CASH BASIS — recognises revenue when cash arrives:January: KES 600,000 revenueFeb-Nov: KES 0 revenueDecember: KES 600,000 revenueAnnual total: KES 1,200,000 — but lumpy and misleadingACCRUAL BASIS — recognises revenue when earned (service delivered):January: KES 100,000 revenue (1/12 of contract)Feb: KES 100,000...December: KES 100,000Annual total: KES 1,200,000 — smooth and informativeBalance sheet treatment of the upfront payment in accrual:January 1: DR Cash 600,000 / CR Deferred Revenue 600,000 (a liability)Each month: DR Deferred Revenue 100,000 / CR Service Revenue 100,000Year-end: Deferred Revenue is now KES 0 (fully earned)
When cash basis is honest
- Freelancers and one-person consultancies with simple billing.
- Cash-paid trades (kiosks, market stalls) where credit isn't extended.
- Tax purposes in some jurisdictions for small businesses (Kenya allows cash basis below KRA turnover thresholds; US allows for businesses under ~$25m revenue).
- Personal finance — your household budget IS cash basis, and that's correct.
When accrual is mandatory
- Publicly listed companies (IFRS and US GAAP both require it).
- Companies that extend customer credit or have inventory.
- Companies seeking bank loans or external investment of any meaningful size.
- Most regulated industries (banking, insurance, pensions).
The cash-basis trap for growing SMEs
Small businesses often start on cash basis because it's simpler. When they grow and add inventory, credit sales, or hire payroll-based staff, cash basis starts to lie about profitability. The classic case: a growing business looks unprofitable on cash basis (cash going out for inventory and salaries; receivables not yet collected) while genuinely making money on accrual. Lenders see the cash-basis books and refuse to extend credit. The fix is to switch — typically with help from an accountant — but it's painful mid-year.
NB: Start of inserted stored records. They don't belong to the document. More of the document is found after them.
(* ===== verification/TimerCore.v ===== *)
(** Timers, src/timer.c: the timer lists and the operations on one timer.

    [RT_TIMER_SKIP_LIST_LEVEL] is 1: a list of timers is one row.  A timer has
    one row node, so [_timer_remove] takes it out of whatever list holds it.
    [rt_timer_start] is in Timer.v (it releases a semaphore for soft timers). *)
From stdpp Require Import sorting.
From S2P Require Import Prelude KState SchedUp Object.
#[local] Open Scope Z_scope.

Definition tick_half : Z := RT_TICK_MAX / 2.

Definition flag_set (flag bit : Z) : bool := negb (Z.land flag bit =? 0).
Definition flag_clear (flag bit : Z) : Z := Z.land flag (Z.lnot bit).

Definition rt_tick_get : K Z := gets k_tick.

(** [_timerlock_idx] chooses between two spinlocks; on one core both are the
    scheduler lock, and the choice also names the list of the timer. *)
Definition tim_is_soft (tm : rt_timer) : bool := flag_set (tm_flag tm) RT_TIMER_FLAG_SOFT_TIMER.

(** * Lists of timers *)

(** [rt_list_remove(&timer->row[0])] *)
Definition tim_unlink (i : timid) (l : list timid) : list timid := filter (fun x => x <> i) l.

Definition _timer_remove (timer : timid) : K unit :=
  modify (fun k =>
    set_k_hard (tim_unlink timer (k_hard k)) (set_k_soft (tim_unlink timer (k_soft k))
      (set_k_htmp (tim_unlink timer (k_htmp k)) (set_k_stmp (tim_unlink timer (k_stmp k)) k)))).

Definition _timer_init (timer : timid) (timeout : timeout_func) (time flag : Z) : K unit :=
  upd_tim timer (fun tm =>
    set_tm_init_tick time (set_tm_timeout_tick 0 (set_tm_func timeout
      (set_tm_flag (flag_clear flag RT_TIMER_FLAG_ACTIVATED) tm))));;
  _timer_remove timer. (* rt_list_init of a node that is in no list *)

(** The tick of the first timer of a list; [None] is [-RT_ERROR]. *)
Definition _timer_list_next_timeout (soft : bool) : K (option Z) :=
  l ← gets (fun k => if soft then k_soft k else k_hard k);
  match l with
  | [] => mret None
  | i :: _ => tm ← tim i; mret (Some (tm_timeout_tick tm))
  end.

(** The walk of [_timer_start] along the row: past the timers that expire at the
    same tick or before, the differences taken modulo 2^32. *)
Fixpoint timer_insert (timeout_tick : timid -> Z) (x : timid) (l : list timid) : list timid :=
  match l with
  | [] => [x]
  | t :: r =>
      let d := u32 (timeout_tick t - timeout_tick x) in
      if d =? 0 then t :: timer_insert timeout_tick x r
      else if d <? tick_half then x :: t :: r
      else t :: timer_insert timeout_tick x r
  end.

Definition _timer_start (soft : bool) (timer : timid) : K Z :=
  tm ← tim timer;
  if flag_set (tm_flag tm) RT_TIMER_FLAG_PROCESSING then mret (- RT_ERROR) else
  _timer_remove timer;;
  upd_tim timer (fun tm => set_tm_flag (flag_clear (tm_flag tm) RT_TIMER_FLAG_ACTIVATED) tm);;
  now ← rt_tick_get;
  upd_tim timer (fun tm => set_tm_timeout_tick (u32 (now + tm_init_tick tm)) tm);;
  modify (fun k => set_k_random (u32 (k_random k + 1)) k);;
  ticks ← gets (fun k i => tm_timeout_tick (k_tim k i));
  modify (fun k => if soft then set_k_soft (timer_insert ticks timer (k_soft k)) k
                   else set_k_hard (timer_insert ticks timer (k_hard k)) k);;
  upd_tim timer (fun tm => set_tm_flag (Z.lor (tm_flag tm) RT_TIMER_FLAG_ACTIVATED) tm);;
  mret RT_EOK.

(** * Operations *)

Definition assert_timer (timer : timid) : K unit := assert_type (OTimer timer) RT_Object_Class_Timer.

Definition rt_timer_init (timer : timid) (name : list Z) (timeout : timeout_func)
    (time flag : Z) : K unit :=
  RT_ASSERT (time <? tick_half);;
  rt_object_init (OTimer timer) RT_Object_Class_Timer name;;
  _timer_init timer timeout time flag.

Definition timer_deactivate (timer : timid) : K unit :=
  _timer_remove timer;;
  upd_tim timer (fun tm => set_tm_flag (flag_clear (tm_flag tm) RT_TIMER_FLAG_ACTIVATED) tm).

Definition rt_timer_detach (timer : timid) : K Z :=
  assert_timer timer;;
  sys ← rt_object_is_systemobject (OTimer timer);
  RT_ASSERT sys;;
  rt_spin_lock_irqsave;;
  timer_deactivate timer;;
  rt_spin_unlock_irqrestore;;
  rt_object_detach (OTimer timer);;
  mret RT_EOK.

(** [memory] is the allocation made for the timer, if it succeeded. *)
Definition rt_timer_create (name : list Z) (timeout : timeout_func) (time flag : Z)
    (memory : option timid) : K (option timid) :=
  RT_ASSERT (time <? tick_half);;
  timer ← rt_object_allocate RT_Object_Class_Timer name (OTimer <$> memory);
  match timer, memory with
  | Some _, Some i => _timer_init i timeout time flag;; mret (Some i)
  | _, _ => mret None
  end.

Definition rt_timer_delete (timer : timid) : K Z :=
  assert_timer timer;;
  sys ← rt_object_is_systemobject (OTimer timer);
  RT_ASSERT (negb sys);;
  rt_spin_lock_irqsave;;
  timer_deactivate timer;;
  rt_spin_unlock_irqrestore;;
  rt_object_delete (OTimer timer);;
  mret RT_EOK.

Definition rt_timer_stop (timer : timid) : K Z :=
  assert_timer timer;;
  rt_spin_lock_irqsave;;
  tm ← tim timer;
  if negb (flag_set (tm_flag tm) RT_TIMER_FLAG_ACTIVATED) then
    rt_spin_unlock_irqrestore;; mret (- RT_ERROR)
  else
    timer_deactivate timer;;
    rt_spin_unlock_irqrestore;;
    mret RT_EOK.

(** The two fields [timeout_func] and [parameter]: the function ([None] is
    [_thread_timeout]) and the pointer passed to it. *)
Definition timeout_fields (f : timeout_func) : option Z * Z :=
  match f with TF_thread t => (None, Z.pos t) | TF_user fn parameter => (Some fn, parameter) end.
Definition timeout_of (fn : option Z) (parameter : Z) : timeout_func :=
  match fn with None => TF_thread (Z.to_pos parameter) | Some fn => TF_user fn parameter end.

(** [rt_timer_control]: the command with [arg] or the value behind it; the result is
    what the get commands store there. *)
Inductive timer_out := Out_value (v : Z) | Out_func (fn : option Z).

Inductive timer_cmd :=
  | RT_TIMER_CTRL_GET_TIME
  | RT_TIMER_CTRL_SET_TIME (tick : Z)
  | RT_TIMER_CTRL_SET_ONESHOT
  | RT_TIMER_CTRL_SET_PERIODIC
  | RT_TIMER_CTRL_GET_STATE
  | RT_TIMER_CTRL_GET_REMAIN_TIME
  | RT_TIMER_CTRL_GET_FUNC
  | RT_TIMER_CTRL_SET_FUNC (fn : option Z)
  | RT_TIMER_CTRL_GET_PARM
  | RT_TIMER_CTRL_SET_PARM (parameter : Z).

Definition rt_timer_control (timer : timid) (cmd : timer_cmd) : K (option timer_out) :=
  assert_timer timer;;
  rt_spin_lock_irqsave;;
  tm ← tim timer;
  r ← match cmd with
      | RT_TIMER_CTRL_GET_TIME => mret (Some (Out_value (tm_init_tick tm)))
      | RT_TIMER_CTRL_SET_TIME tick =>
          RT_ASSERT (tick <? tick_half);;
          (if flag_set (tm_flag tm) RT_TIMER_FLAG_ACTIVATED
           then timer_deactivate timer else mret tt);;
          upd_tim timer (set_tm_init_tick tick);;
          mret None
      | RT_TIMER_CTRL_SET_ONESHOT =>
          upd_tim timer (fun tm => set_tm_flag (flag_clear (tm_flag tm) RT_TIMER_FLAG_PERIODIC) tm);;
          mret None
      | RT_TIMER_CTRL_SET_PERIODIC =>
          upd_tim timer (fun tm => set_tm_flag (Z.lor (tm_flag tm) RT_TIMER_FLAG_PERIODIC) tm);;
          mret None
      | RT_TIMER_CTRL_GET_STATE =>
          mret (Some (Out_value
            (if flag_set (tm_flag tm) RT_TIMER_FLAG_ACTIVATED
             then RT_TIMER_FLAG_ACTIVATED else RT_TIMER_FLAG_DEACTIVATED)))
      | RT_TIMER_CTRL_GET_REMAIN_TIME => mret (Some (Out_value (tm_timeout_tick tm)))
      | RT_TIMER_CTRL_GET_FUNC => mret (Some (Out_func (fst (timeout_fields (tm_func tm)))))
      | RT_TIMER_CTRL_SET_FUNC fn =>
          upd_tim timer (fun tm => set_tm_func (timeout_of fn (snd (timeout_fields (tm_func tm)))) tm);;
          mret None
      | RT_TIMER_CTRL_GET_PARM => mret (Some (Out_value (snd (timeout_fields (tm_func tm)))))
      | RT_TIMER_CTRL_SET_PARM parameter =>
          upd_tim timer (fun tm => set_tm_func (timeout_of (fst (timeout_fields (tm_func tm))) parameter) tm);;
          mret None
      end;
  rt_spin_unlock_irqrestore;;
  mret r.

Definition rt_timer_next_timeout_tick : K Z :=
  rt_spin_lock_irqsave;;
  r ← _timer_list_next_timeout false;
  rt_spin_unlock_irqrestore;;
  mret (match r with Some t => t | None => RT_TICK_MAX end).

Definition rt_system_timer_init : K unit := modify (set_k_hard []).

(** * Order of a timer list

    Ticks are compared on the 32-bit circle: relative to a base tick [b], the
    distance of a timer is how far ahead its timeout lies. *)

Definition dist (b t : Z) : Z := u32 (t - b).

(** In timeout order from base [b], every timer less than half a turn ahead. *)
Record tsorted (b : Z) (ticks : timid -> Z) (l : list timid) : Prop := mk_tsorted {
  ts_sorted : StronglySorted (fun i j => dist b (ticks i) <= dist b (ticks j)) l;
  ts_window : Forall (fun i => dist b (ticks i) < tick_half) l
}.

(** The difference the walk tests, from the distances. *)
Lemma u32_dist b x y :
  u32 (x - y) = u32 (dist b x - dist b y).
Proof.
  unfold dist, u32, uwrap. rewrite <- Zminus_mod. f_equal. lia.
Qed.

Lemma walk_test b x y :
  dist b x < tick_half -> dist b y < tick_half ->
  (u32 (x - y) =? 0) = (dist b x =? dist b y) /\
  (u32 (x - y) <? tick_half) = (dist b y <=? dist b x).
Proof.
  intros Hx Hy. rewrite (u32_dist b).
  pose proof (u32_range (x - b)) as Rx. pose proof (u32_range (y - b)) as Ry.
  fold (dist b x) in Rx. fold (dist b y) in Ry.
  assert (tick_half = 2147483647) as Eh by done. rewrite Eh in *.
  destruct (decide (dist b y <= dist b x)).
  - rewrite u32_id by lia. split; lia.
  - replace (u32 (dist b x - dist b y)) with (dist b x - dist b y + 4294967296).
    + split; lia.
    + unfold u32, uwrap. rewrite <- (Z.mod_add _ 1) by done.
      rewrite Z.mod_small; change (2 ^ 32) with 4294967296; lia.
Qed.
Tax basis vs financial-reporting basis
An interesting wrinkle: tax authorities sometimes allow cash basis where financial reporting requires accrual, or vice versa. A business might keep books on accrual for its bank but on cash for its tax filings — same business, two valid views. The differences are tracked in 'deferred tax' accounts. This is how Apple can have a US tax provision and IFRS profit that differ by billions — different basis rules, both legal.
Exercise
A boutique in Nairobi sells inventory on 30-day credit to its wholesale customers. December was its biggest sales month ever (KES 5m of invoices). January 1, the bank balance is at a normal level — most of December's sales hasn't been collected yet. Inventory is depleted because they sold so much. What does the December P&L look like under cash basis vs accrual? Which gives the truer picture? Why is this distinction important if the owner wants a loan?